Customer agrees to provide instructions to Contentpup and determine the purposes and general means of Contentpup's processing of Customer Personal Data in accordance with the Agreement. Customer shall comply with its protection, security and other obligations with respect to Customer Personal Data prescribed by Data Protection Requirements for data controllers by establishing and maintaining a procedure for the exercise of the rights of the individuals whose Customer Personal Data are processed on behalf of Customer; processing only data that has been lawfully and validly collected and ensuring that such data will be relevant and proportionate to the respective uses; and ensuring compliance with the provisions of this Agreement by its personnel or by any third-party accessing or using Customer Personal Data on its behalf.

12. Sub-Processors

Contentpup works with the following sub-processors to provide its services:

Amazon Web Services, Inc.
Cloudflare, Inc.
Google, Inc.
Instagram, Inc.
Supabase, Inc.
Vercel, Inc.

Schedule A: Categories of Data Subjects and Personal Data

Contentpup processes the following categories of personal data in the course of providing its services:

Account Data: Basic profile information, contact details, account credentials, and authentication tokens required for service operation.
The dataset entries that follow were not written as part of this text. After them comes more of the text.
(** * publish-nuget: a model of [index.js]

    The action is one class, [Action], whose constructor registers the
    registry with the build toolchain and whose [run] method resolves a
    version, asks the registry whether that version exists and, when it
    does not, builds, packs and pushes the package.

    JavaScript strings are modelled by [string] (sequences of bytes, the
    UTF-8 image of the text).  Every separator the program searches for
    (space, dot, slash, star, dollar) is an ASCII character, and an ASCII
    byte never occurs inside a multi-byte UTF-8 sequence, so positions of
    those characters agree with the UTF-16 view of the source. *)

From Stdlib Require Import String Ascii List Bool Arith Lia DecimalString.
Import ListNotations.
Local Open Scope list_scope.
Local Open Scope string_scope.

Set Implicit Arguments.

(** ** Strings *)

Module Str.

Lemma append_nil_r (s : string) : s ++ "" = s.
Proof. induction s as [|c s IH]; simpl; [reflexivity | now rewrite IH]. Qed.

Lemma append_assoc (s t u : string) : (s ++ t) ++ u = s ++ (t ++ u).
Proof. induction s as [|c s IH]; simpl; [reflexivity | now rewrite IH]. Qed.

(** [s.startsWith(p)] *)
Fixpoint startsWith (p s : string) : bool :=
  match p, s with
  | EmptyString, _ => true
  | String _ _, EmptyString => false
  | String a p', String b s' => Ascii.eqb a b && startsWith p' s'
  end.
(** * Segmented shortest-path retrieval over a bounded-hop graph store

    A shallow embedding of the two Flask handlers of the repository,
    [src/spanner_graph_run.py] (one fixed 20-hop query) and
    [src/spanner_graph_run_DQ.py] (length resolution followed by a chunked
    walk), together with the properties their design document states
    about them.

    The graph store, the logging sink and Python's [int()] are external
    collaborators: they are gathered in an environment record [Env] whose
    answers may depend on everything the request has done so far.  The
    handlers are written in a small state-and-exception monad that records
    every call to a collaborator, with its answer, in a chronological
    trace. *)

From Stdlib Require Import ZArith List String Ascii Bool Lia DecimalString.
From Stdlib Require DecimalZ.
Import ListNotations.

Local Open Scope string_scope.
Local Open Scope Z_scope.

(** ** Python values and string formatting *)

(** [str(n)] for a Python [int]: decimal digits, with a leading minus sign
    for negative numbers. *)
Definition str_of_int (n : Z) : string :=
  NilEmpty.string_of_int (Z.to_int n).

(** Characters that can occur in the decimal rendering of an integer. *)
Definition decimal_char (c : ascii) : bool :=
  (Ascii.eqb c "-" || ((48 <=? nat_of_ascii c)%nat && (nat_of_ascii c <=? 57)%nat))%bool.

Fixpoint string_forall (p : ascii -> bool) (s : string) : bool :=
  match s with
  | EmptyString => true
  | String c s' => p c && string_forall p s'
  end.

(** Keyword arguments of a [str.format] call; every value the handlers
    pass is an [int]. *)
Definition kwargs := list (string * Z).

Fixpoint kw_lookup (name : string) (kw : kwargs) : option Z :=
  match kw with
  | [] => None
  | (k, v) :: kw' => if String.eqb k name then Some v else kw_lookup name kw'
  end.

(** Scanner state of [str.format]. *)
Inductive fmt_state : Type :=
| FText                      (* copying literal text *)
| FOpen                      (* just read an opening brace *)
| FField (name : string)     (* inside a replacement field *)
| FClose.                    (* just read a closing brace *)

(** [template.format] with keyword arguments [kw], for the
    replacement-field forms the handlers use: a doubled brace is a literal
    brace and [{name}] is replaced by [str(kw[name])].  The left injection
    carries [str(e)] of the exception Python raises on a malformed
    template or a missing keyword. *)
Fixpoint py_format_from (st : fmt_state) (template : string) (kw : kwargs)
  : string + string :=
  match template with
  | EmptyString =>
      match st with
      | FText => inr EmptyString
      | FOpen => inl "Single '{' encountered in format string"
      | FField _ => inl "expected '}' before end of string"
      | FClose => inl "Single '}' encountered in format string"
      end
  | String c rest =>
      let emit (piece : string) (r : string + string) :=
        match r with
        | inl e => inl e
        | inr s => inr (piece ++ s)
        end in
      match st with
      | FText =>
          if Ascii.eqb c "{" then py_format_from FOpen rest kw
          else if Ascii.eqb c "}" then py_format_from FClose rest kw
          else emit (String c EmptyString) (py_format_from FText rest kw)
      | FOpen =>
          if Ascii.eqb c "{" then emit "{" (py_format_from FText rest kw)
          else if Ascii.eqb c "}" then
            inl "Replacement index 0 out of range for positional args tuple"
          else py_format_from (FField (String c EmptyString)) rest kw
      | FField name =>
          if Ascii.eqb c "}" then
            match kw_lookup name kw with
            | Some v => emit (str_of_int v) (py_format_from FText rest kw)
            | None => inl ("'" ++ name ++ "'")
            end
          else py_format_from (FField (name ++ String c EmptyString)) rest kw
      | FClose =>
          if Ascii.eqb c "}" then emit "}" (py_format_from FText rest kw)
          else inl "Single '}' encountered in format string"
      end
  end.

Definition py_format (template : string) (kw : kwargs) : string + string :=
  py_format_from FText template kw.

(** The text of a successfully formatted query; [str(e)] otherwise. *)
Definition formatted (r : string + string) : string :=
  match r with
  | inr text => text
  | inl e => e
  end.

(** ** Data model *)

(** A column value of a result row: an INT64, or SQL NULL (Python [None]). *)
Definition cell := option Z.

(** A result row is a Python list of column values. *)
Definition row := list cell.

(** What [snapshot.execute_sql] followed by the iteration over its
    result set amounts to: an exception, or the rows that are read. *)
Inductive SqlResult : Type :=
| SqlRaise (e : string)
| SqlRows (rows : list row).

(** The dict built for each edge row. *)
Record Output : Type := mkOutput {
  STARTNODEID : cell;
  SEGMENTID : cell;
  ENDNODEID : cell
}.

(** The payload of [logger.log_struct]. *)
Record StructEntry : Type := mkStructEntry {
  entry_message : string;
  entry_query : string;
  entry_result_count : nat;
  entry_results : list Output
}.

Inductive Severity : Type := INFO | WARNING | ERROR.

(** The JSON documents the handlers return. *)
Inductive Body : Type :=
| ErrorBody (error : string)
| MessageBody (message : string) (path_length : Z)
| OutputsBody (outputs : list Output).

Record Response : Type := mkResponse {
  body : Body;
  status : Z
}.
Content Data: Social media posts, publications, images, videos, comments, reactions, stories, temporary content, and direct messages.

Engagement Data: User interactions including likes, reactions, comments, replies, sharing statistics, follower/following relationships, and interaction history.

Analytics Data: Performance metrics, engagement rates, audience demographics, reach and impression statistics, and growth trends.

Technical Data: Device information, IP addresses, usage patterns, access logs, and platform-specific identifiers.

The data subjects covered by this processing include social media account holders, their followers and connections, content creators, account administrators, and end users who interact with social media content.